Важнейшая особенность предмета и пределов доказывания в суде с участием присяжных обусловлена разграничением компетенции двух субъектов доказывания: коллегии присяжных заседателей и председательствующего.

В практике Верховного Суда РФ уже длительное время проявляется тенденция к жесткому разделению вопросов права и факта применительно к предмету доказывания в судебном разбирательстве в суде присяжных*(449).

В определении Верховного Суда РФ от 24 февраля 1998 г. по делу К. отмечалось, что в суде присяжных коллегия присяжных заседателей принимает участие в исследовании обстоятельств дела и разрешает вопросы только о факте. Все правовые и процессуальные вопросы входят в исключительную компетенцию председательствующего судьи и разрешаются без участия присяжных заседателей*(450). Уже стабильной стала практика Верховного Суда РФ, запрещающая упоминание перед присяжными понуждения к даче показаний*(451), провокации преступления*(452) и т.п.

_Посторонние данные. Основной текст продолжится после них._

#[local] Instance s3_readers : OpenLaws wfS3.
Proof.
  split. intros [c Hwf] level lo hi off rd Hoff. cbn. unfold s3_OpenLTXFile, s3_stored. destruct (is_txid lo && is_txid hi); cbn [negb]; [|done].
  destruct (init_same c) as (Hp & Hk & _). cbn [s3_client set_client] in Hp, Hk.
  destruct (init c).2; cbn [mbind result_bind]; [|done..]. rewrite Hp, Hk. unfold GetObject.
  destruct (ev_get _ _) as [e|]; [destruct (err_NoSuchKey e); done|]. destruct (s3_objects c !! _) as [o|]; [|done]. destruct (negb _); [done|].
  destruct (Z.ltb_spec off 0); [lia|]. destruct (_ <=? off); [done|]. intros [= <-]. exists (ob_data o). split; [done|].
  unfold get_body. destruct (ev_cut _ _) as [[n e]|]; cbn [rd_data rd_err]; [split; [apply prefix_take|done]|done].
Qed.

Lemma all_pages_concat text pages ps l : Forall2 delivers pages ps -> all_pages text pages = Ok l -> l = concat ps.
Proof.
  intros HP. revert l. induction HP as [|r p pages ps Hr HP IH]; intros l; cbn [all_pages]; [by intros [= <-]|].
  destruct Hr as [->|[e ->]]; cbn [wrap_err mbind result_bind]; [|done]. destruct (all_pages text pages) as [rest|e|m]; cbn [mbind result_bind]; [|done..].
  intros [= <-]. cbn. by rewrite (IH rest).
Qed.


(** [DeleteAll] without an error leaves no object below the path of the replica, and touches no other. *)
Theorem s3_delete_all c c' e :
  s3_DeleteAll md5_Sum url_Hostname private_ip c = (c', e) ->
  (forall k, HasPrefix k (Path (s3_cfg (s3_client c)) ++ [slash]) = false -> s3_objects c' !! k = s3_objects c !! k) /\
  (e = None -> forall k, HasPrefix k (Path (s3_cfg (s3_client c)) ++ [slash]) = true -> s3_objects c' !! k = None).
Proof.
  unfold s3_DeleteAll. destruct (init_same c) as (Hp & _). destruct (init c) as [cl r]. cbn [fst s3_client set_client] in Hp.
  destruct r as [u|err|m]; [|intros [= <- <-]; split; [done|done]..]. rewrite Hp.
  destruct (all_pages _ _) as [objs|err|m] eqn:EA; [|intros [= <- <-]; split; [done|done]..].
  apply (all_pages_concat _ _ _ _ (paginator_delivers _ _)) in EA. rewrite concat_cut in EA. subst objs.
  intros HD. apply delete_batches_spec in HD; [|by rewrite length_fmap].
  assert (forall k, k ∈ (below (Path (s3_cfg (s3_client c)) ++ [slash]) (s3_objects (set_client cl c))).*1 <->
    is_Some (s3_objects c !! k) /\ HasPrefix k (Path (s3_cfg (s3_client c)) ++ [slash]) = true) as Hin.
  { intros k. rewrite list_elem_of_fmap. split.
    - intros ([k' o] & -> & [Hk HP]%below_In). split; [by eexists|done].
    - intros [[o Hk] HP]. exists (k, o). split; [done|]. by apply below_In. }
  split.
  - intros k HP. apply (dl_others _ _ _ _ HD). intros [_ HP']%Hin. congruence.
  - intros He k HP. destruct (s3_objects c' !! k) as [o|] eqn:E; [|done]. pose proof (dl_some _ _ _ _ HD k o E) as Hk.
    rewrite (dl_gone _ _ _ _ HD k He) in E; [done|]. apply Hin. split; [by exists o|done].
Qed.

Эта особенность предмета и пределов судебного разбирательства в суде присяжных до сих пор является причиной острой дискуссии между сторонниками различных моделей разграничения компетенции между присяжными заседателями и председательствующим судьей.

В уголовно-процессуальном праве сформировались две теории разграничения компетенции между присяжными и председательствующим судьей. Исторически первой возникла теория, состоящая в том, что судьи разрешают вопросы права, а присяжные - вопросы факта (dejure respondent judices, de facto juratores).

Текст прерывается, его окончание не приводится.